In December I spoke on a panel on AI regulation, offering an in-house counsel’s perspective on the ever-increasing and ever-changing world of laws and rules applicable to AI. There were lots of useful nuggets from the panel, and I spent time talking about 1-way vs 2-way doors. One-way doors are decisions that are hard to reverse; you should be very deliberate when making a decision about a 1-way door. Two-way doors are decisions that can be reversed; you should be able to make these decisions more quickly, with less people, information, and process, because you can always come back through the door and make a different decision. This concept is closely associated with Jeff Bezos and Amazon though not exclusive to them.
When it comes to an area where there is great uncertainty, like AI regulations, it’s tempting to treat everything as a 1-way door. Information is imperfect, the landscape is constantly shifting, and a mistake feels consequential. But the reality is that almost every decision in this area (and most every decision really) is a 2-way door. Regulators are figuring out the technology and the rules too, and there’s often opportunity for discussion and remediation even if you do step wrong so long as you acted reasonably and with good intent (and I’d say that doing right by your customers is always reasonable and well-intentioned).

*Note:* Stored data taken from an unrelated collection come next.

(** The worksheet answers every read and refuses the append: the two reads
    of the duplicate check, the two reads of the check inside log_lead and
    the opening of the sheet succeed, append_row fails. *)
Definition append_refused : world :=
  set_sheets {| Sheets.rows := [GoogleSheetsLogger.header_row];
                Sheets.faults := [false; false; false; false; false; true] |}
    fresh.

(** The scoring service fails three times in three ways: a fault of the
    client, a content that is not JSON, a JSON document without a score. *)
Definition scoring_down : world :=
  quiet [GoogleSheetsLogger.header_row]
    [ServiceFault; Content None; Content (Some (JObject [("name", VStr "Jane Doe")]))].

(** A payload that names its own identifier and timestamp. *)
Definition walk_in : dict string :=
  jane ++ [("lead_id", "walk-in-42"); ("timestamp", "2026-11-01T08:00:00")].

(** The same with a key that is no field of Lead. *)
Definition tagged : dict string :=
  jane ++ [("lead_id", "walk-in-42"); ("utm_source", "newsletter")].

(** Three required fields are missing or empty, the phone is malformed. *)
Definition incomplete : dict string :=
  [("phone", "12"); ("name", "Jane Doe"); ("email", "")].

(** A payload whose identifier is the address of a stored lead. *)
Definition returning : dict string :=
  jane ++ [("lead_id", "jane@corp.com")].

Definition returning_lead : Lead.t :=
  Lead.make "2026-11-03T09:00:00" "Jane Doe" "jane@corp.com"
    "+1-212-555-0100" "Luxury Sedan X" "2026-11-05T10:00:00" None None
    (Some "jane@corp.com").

(** A scored record whose datetime is no ISO text. *)
Definition vague : ProcessedLead.t :=
  {| ProcessedLead.name := VStr "Jane Doe";
     ProcessedLead.phone := VStr "+1-212-555-0100";
     ProcessedLead.model := VStr "Luxury Sedan X";
     ProcessedLead.datetime := VStr "tomorrow at ten";
     ProcessedLead.intent_score := f_one |}.

(** The worksheet holding the header and the row of [jane]. *)
Definition one_lead : list Sheets.row :=
  [GoogleSheetsLogger.header_row; GoogleSheetsLogger.row_of jane_lead jane_scored].

End Examples.

(* ===================================================================== *)
(** ** Vocabulary of the statements                                      *)
(* ===================================================================== *)

(** [0.0 <= x <= 1.0] *)
Definition in_unit_interval (x : float) : Prop :=
  SFleb f_zero x = true /\ SFleb x f_one = true.

Definition missing_message (field : string) : string :=
  "Missing required field: " +:+ field.

(** The strings a regular expression denotes. *)
Inductive matches : Regex.re -> string -> Prop :=
| matches_eps : matches Regex.Eps ""
| matches_class p c : p c = true -> matches (Regex.Class p) (String c "")
| matches_seq r1 r2 s1 s2 :
    matches r1 s1 -> matches r2 s2 -> matches (Regex.Seq r1 r2) (s1 +:+ s2)
| matches_alt_l r1 r2 s : matches r1 s -> matches (Regex.Alt r1 r2) s
| matches_alt_r r1 r2 s : matches r2 s -> matches (Regex.Alt r1 r2) s
| matches_star_nil r : matches (Regex.Star r) ""
| matches_star_cons r s1 s2 :
    matches r s1 -> matches (Regex.Star r) s2 ->
    matches (Regex.Star r) (s1 +:+ s2).

(** [n] attempts in a row fail, taking the scoring service from [g] to [g']. *)
Inductive failing_attempts `{Platform} : nat -> Groq.t -> Groq.t -> Prop :=
| failing_none g : failing_attempts O g g
| failing_next n g e g1 g' :
    GroqProcessor.attempt g = (Raise e, g1) ->
    failing_attempts n g1 g' ->
    failing_attempts (S n) g g'.

(** The notifications for [channels] are sent one after the other from
    world [w] to world [w'], and [bs] lists what each send returned. *)
Inductive sends (svc : NotificationService.t) (lead : Lead.t)
    (p : ProcessedLead.t) (link : option string)
  : list NotificationChannel -> world -> list bool -> world -> Prop :=
| sends_nil w : sends svc lead p link [] w [] w
| sends_cons c cs b bs w w1 w' :
    send_notification svc lead p link c w = (Ok b, w1) ->
    sends svc lead p link cs w1 bs w' ->
    sends svc lead p link (c :: cs) w (b :: bs) w'.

Since the panel, as I’ve considered some of the decisions facing me, I’ve been reminding myself that I’m usually standing in front of a 2-way door. It’s allowed for more decisive decisionmaking and increased comfort with making a mistake, knowing that I can cure it later if necessary. I think this is a useful rubric that anyone can use for any decision, but I’ve found it particularly helpful in thinking through decisions and avoiding paralysis where we have less information than we’d like.